The re-signing of middle linebacker Ray Lewis provided a much-needed sigh of relief for Baltimore Ravens fans. For the most part, the past week has been gut wrenching as Baltimore lost much of its talent to other teams.

 
  Tom Szczerbowski/US Presswire
  Ravens linebacker Ray Lewis' re-signing makes Baltimore a favorite in the AFC.
In many ways, the Ravens saved face Wednesday in free agency by retaining Lewis. The signing also puts Baltimore, which was one game away from the Super Bowl, back in the title hunt.

Allowing their emotional leader and 10-time Pro Bowler to leave for another team would have capped a disastrous first-week of free agency that included the loss of starting linebacker Bart Scott, safety Jim Leonhard and center Jason Brown. The Ravens also released former Pro Bowl cornerback Chris McAlister, and former defensive coordinator Rex Ryan took a head coaching job with the New York Jets.

By keeping Lewis, along with the solid, but not sexy, signings of veteran center Matt Birk and speedy cornerback Domonique Foxworth, suddenly Baltimore's run in free agency doesn't look so bad.

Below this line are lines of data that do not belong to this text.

(* ===== verification/RegCalls.v ===== *)
(** * Schema registry: the contract's interface

    The entry points of the registry as one data type of calls, their
    execution, and histories of invocations in which a failed one is rolled
    back.  Aliases are listed once; [ReadOnly] stands for the getters that only
    renew the instance. *)

From S2P Require Import Prelude Host Common TypedData Validation RegState RegAdmin RegOwners.
From S2P Require Import RegSchemas RegQuery.

Inductive RegCall :=
  | RegInit (admin : Address)
  | RegUpgrade (wasm : bytes) (version : Z)
  | RegSetFee (token : Address) (amount : Z)
  | RegClearFee
  | RegSetTreasury (treasury : Address)
  | RegWithdrawFees (amount : Z)
  | RegDeprecate (u : UID) (authorizer : Address)
  | RegDeprecateSchema (sender : Address) (u : UID)
  | RegSetSchemaQuarantine (u : UID) (quarantined : bool) (uri : bytes)
  | RegAddDelegate (u : UID) (delegate : Address)
  | RegAddDelegateWithExpiry (u : UID) (delegate : Address) (expiry : Z)
  | RegRemoveDelegate (u : UID) (delegate : Address)
  | RegSelfRevokeDelegate (u : UID) (delegate : Address)
  | RegAddAuthorizedAttester (u : UID) (attester : Address)
  | RegRemoveAuthorizedAttester (u : UID) (attester : Address)
  | RegSetCreatorRoyalty (caller : Address) (u : UID) (bps : Z)
  | RegSetSchemaFrostGroup (authorizer : Address) (u : UID) (group : FrostGroup)
  | RegClearSchemaFrostGroup (authorizer : Address) (u : UID)
  | RegSetSchemaMerkleRoot (authorizer : Address) (u : UID) (root : bytes)
  | RegClearSchemaMerkleRoot (authorizer : Address) (u : UID)
  | RegUpdateSchemaMetadata (u : UID) (authorizer : Address) (uri : bytes)
  | RegTransferSchemaOwnership (u : UID) (new_owner : Address)
  | RegTransferOwnership (sender : Address) (u : UID) (new_owner : Address)
  | RegProposeSchemaOwner (u : UID) (new_owner : Address)
  | RegClaimSchemaOwnership (u : UID)
  | RegCancelSchemaOwnershipTransfer (u : UID)
  | RegConfigureOwnerSet (u : UID) (authorizer : Address) (owners : list Address) (threshold : Z)
  | RegProposeOwnershipTransfer (u : UID) (proposer new_owner : Address)
  | RegApproveOwnershipTransfer (u : UID) (approver : Address)
  | RegCancelOwnershipTransfer (u : UID) (canceller : Address)
  | RegRegister (owner : Address) (schema : bytes) (resolver : Address) (rev : bool)
  | RegRegisterWithParent (owner : Address) (schema : bytes) (resolver : Address) (rev : bool)
      (parent : option UID)
  | RegRegisterWithTtl (owner : Address) (schema : bytes) (resolver : Address) (rev : bool)
      (max_ttl : Z)
  | RegRegisterWithPolicy (owner : Address) (schema : bytes) (resolver : Address)
      (policy : RevocationPolicy)
  | RegRegisterWithRoyalty (owner : Address) (schema : bytes) (resolver : Address)
      (rev : bool) (bps : Z)
  | RegRegisterWithPredecessor (owner : Address) (schema : bytes) (resolver : Address)
      (rev : bool) (predecessor : UID)
  | RegRegisterWithValueAndTtl (owner : Address) (schema : bytes) (resolver : Address)
      (rev : bool) (token : Address) (value max_ttl : Z)
  | RegRegisterSchema (owner : Address) (schema : bytes) (resolver : Address) (rev : bool)
      (metadata : option bytes)
  | RegRegisterSchemaWithValue (owner : Address) (schema : bytes) (resolver : Address)
      (rev : bool) (token : Address) (value : Z) (metadata : option bytes)
  | RegRegisterWithMetadata (owner : Address) (schema : bytes) (resolver : Address)
      (rev : bool) (metadata : bytes)
  | RegRegisterSchemasBatch (items : list SchemaBatchItem)
  | RegRegisterWithCategory (owner : Address) (schema : bytes) (resolver : Address)
      (rev : bool) (category : option bytes)
  | RegGetSchema (u : UID)
  | RegIsSchemaQuarantined (u : UID)
  | RegGetCreator (u : UID)
  | RegIsAttesterAuthorized (u : UID) (attester : Address)
  | RegIsSchemaRestricted (u : UID)
  | RegGetAuthorizedAttesterCount (u : UID)
  | RegIsDelegate (u : UID) (delegate : Address)
  | RegIsAuthorized (u : UID) (attester : Address)
  | RegGetDelegates (u : UID)
  | RegValidateSchema (u : UID)
  | RegGetMaxTtl (u : UID)
  | RegGetSchemaByContent (schema : bytes) (resolver : Address) (rev : bool)
  | RegGetSchemaStatus (u : UID)
  | RegGetSchemaPolicy (u : UID)
  | RegGetCreatorRoyalty (u : UID)
  | RegGetSchemaFrostGroup (u : UID)
  | RegGetSchemaMerkleRoot (u : UID)
  | RegGetSchemaMetadata (u : UID)
  | RegGetSchemaWithMetadata (u : UID)
  | RegGetSchemaCategory (u : UID)
  | RegGetSchemaLineage (u : UID)
  | RegGetSchemaHistory (u : UID)
  | RegGetSchemaPredecessor (u : UID)
  | RegGetSchemas (start limit : Z)
  | RegGetSchemasPaginated (start limit : Z)
  | RegGetSchemasByCategory (category : bytes) (cursor limit : Z)
  | RegReadOnly.

Section calls.
Context {X : Type} `{RegDeps X}.
Abbreviation MR := (M RegSig X).

Definition void {A} (m : MR A) : MR unit := _ ← m; mret tt.

Definition exec (c : RegCall) : MR unit :=
  match c with
  | RegInit admin => init admin
  | RegUpgrade wasm version => upgrade wasm version
  | RegSetFee token amount => set_fee token amount
  | RegClearFee => clear_fee
  | RegSetTreasury treasury => set_treasury treasury
  | RegWithdrawFees amount => withdraw_fees amount
  | RegDeprecate u authorizer => deprecate u authorizer
  | RegDeprecateSchema sender u => deprecate_schema sender u
  | RegSetSchemaQuarantine u quarantined uri => set_schema_quarantine u quarantined uri
  | RegAddDelegate u delegate => add_delegate u delegate
  | RegAddDelegateWithExpiry u delegate expiry => add_delegate_with_expiry u delegate expiry
  | RegRemoveDelegate u delegate => remove_delegate u delegate
  | RegSelfRevokeDelegate u delegate => self_revoke_delegate u delegate
  | RegAddAuthorizedAttester u attester => add_authorized_attester u attester
  | RegRemoveAuthorizedAttester u attester => remove_authorized_attester u attester
  | RegSetCreatorRoyalty caller u bps => set_creator_royalty caller u bps
  | RegSetSchemaFrostGroup authorizer u group => set_schema_frost_group authorizer u group
  | RegClearSchemaFrostGroup authorizer u => clear_schema_frost_group authorizer u
  | RegSetSchemaMerkleRoot authorizer u root => set_schema_merkle_root authorizer u root
  | RegClearSchemaMerkleRoot authorizer u => clear_schema_merkle_root authorizer u
  | RegUpdateSchemaMetadata u authorizer uri => update_schema_metadata u authorizer uri
  | RegTransferSchemaOwnership u new_owner => transfer_schema_ownership u new_owner
  | RegTransferOwnership sender u new_owner => transfer_ownership sender u new_owner
  | RegProposeSchemaOwner u new_owner => propose_schema_owner u new_owner
  | RegClaimSchemaOwnership u => claim_schema_ownership u
  | RegCancelSchemaOwnershipTransfer u => cancel_schema_ownership_transfer u
  | RegConfigureOwnerSet u authorizer owners threshold =>
      void (configure_owner_set u authorizer owners threshold)
  | RegProposeOwnershipTransfer u proposer new_owner =>
      void (propose_ownership_transfer u proposer new_owner)
  | RegApproveOwnershipTransfer u approver => void (approve_ownership_transfer u approver)
  | RegCancelOwnershipTransfer u canceller => cancel_ownership_transfer u canceller
  | RegRegister owner schema resolver rev => void (register owner schema resolver rev)
  | RegRegisterWithParent owner schema resolver rev parent =>
      void (register_with_parent owner schema resolver rev parent)
  | RegRegisterWithTtl owner schema resolver rev max_ttl =>
      void (register_with_ttl owner schema resolver rev max_ttl)
  | RegRegisterWithPolicy owner schema resolver policy =>
      void (register_with_policy owner schema resolver policy)
  | RegRegisterWithRoyalty owner schema resolver rev bps =>
      void (register_with_royalty owner schema resolver rev bps)
  | RegRegisterWithPredecessor owner schema resolver rev predecessor =>
      void (register_with_predecessor owner schema resolver rev predecessor)
  | RegRegisterWithValueAndTtl owner schema resolver rev token value max_ttl =>
      void (register_with_value_and_ttl owner schema resolver rev token value max_ttl)
  | RegRegisterSchema owner schema resolver rev metadata =>
      void (register_schema owner schema resolver rev metadata)
  | RegRegisterSchemaWithValue owner schema resolver rev token value metadata =>
      void (register_schema_with_value owner schema resolver rev token value metadata)
  | RegRegisterWithMetadata owner schema resolver rev metadata =>
      void (register_with_metadata owner schema resolver rev metadata)
  | RegRegisterSchemasBatch items => void (register_schemas_batch items)
  | RegRegisterWithCategory owner schema resolver rev category =>
      void (register_with_category owner schema resolver rev category)
  | RegGetSchema u => void (get_schema u)
  | RegIsSchemaQuarantined u => void (is_schema_quarantined u)
  | RegGetCreator u => void (get_creator u)
  | RegIsAttesterAuthorized u attester => void (is_attester_authorized u attester)
  | RegIsSchemaRestricted u => void (is_schema_restricted u)
  | RegGetAuthorizedAttesterCount u => void (get_authorized_attester_count u)
  | RegIsDelegate u delegate => void (is_delegate u delegate)
  | RegIsAuthorized u attester => void (is_authorized u attester)
  | RegGetDelegates u => void (get_delegates u)
  | RegValidateSchema u => void (validate_schema u)
  | RegGetMaxTtl u => void (get_max_ttl u)
  | RegGetSchemaByContent schema resolver rev =>
      void (get_schema_by_content schema resolver rev)
  | RegGetSchemaStatus u => void (get_schema_status u)
  | RegGetSchemaPolicy u => void (get_schema_policy u)
  | RegGetCreatorRoyalty u => void (get_creator_royalty u)
  | RegGetSchemaFrostGroup u => void (get_schema_frost_group u)
  | RegGetSchemaMerkleRoot u => void (get_schema_merkle_root u)
  | RegGetSchemaMetadata u => void (get_schema_metadata u)
  | RegGetSchemaWithMetadata u => void (get_schema_with_metadata u)
  | RegGetSchemaCategory u => void (get_schema_category u)
  | RegGetSchemaLineage u => void (get_schema_lineage u)
  | RegGetSchemaHistory u => void (get_schema_history u)
  | RegGetSchemaPredecessor u => void (get_schema_predecessor u)
  | RegGetSchemas start limit => void (get_schemas start limit)
  | RegGetSchemasPaginated start limit => void (get_schemas_paginated start limit)
  | RegGetSchemasByCategory category cursor limit =>
      void (get_schemas_by_category category cursor limit)
  | RegReadOnly => extend_instance_ttl
  end.

(** One transaction: a failed call leaves the state as it was. *)
Definition transact (e : Env) (c : RegCall) (s : State RegSig X) : State RegSig X :=
  match exec c e s with
  | Ok (_, s') => s'
  | Err _ => s
  end.

Fixpoint run_history (h : list (Env * RegCall)) (s : State RegSig X) : State RegSig X :=
  match h with
  | [] => s
  | (e, c) :: h' => run_history h' (transact e c s)
  end.
End calls.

Baltimore's defense will continue to be tenacious under Lewis and stalwarts Terrell Suggs and Haloti Ngata. If Baltimore continues its trend of drafting well and quarterback Joe Flacco continues to improve, the Ravens will once again have high expectations in 2009. They will join teams such as the New England Patriots, Tennessee Titans, Indianapolis Colts and reigning Super Bowl champion Pittsburgh Steelers as early favorites in the AFC.

A few questions still remain for the Ravens.

Can Baltimore find a speedy receiver to complement Flacco's strong arm? Who will be the linebacker to replace Scott? What about depth at tight end?

Yet none of these issues are nearly as detrimental as trying to find another player to take the spot of Lewis. He would have been hard to replace on the field and in the locker room, making the three-year deal with Baltimore a smart move.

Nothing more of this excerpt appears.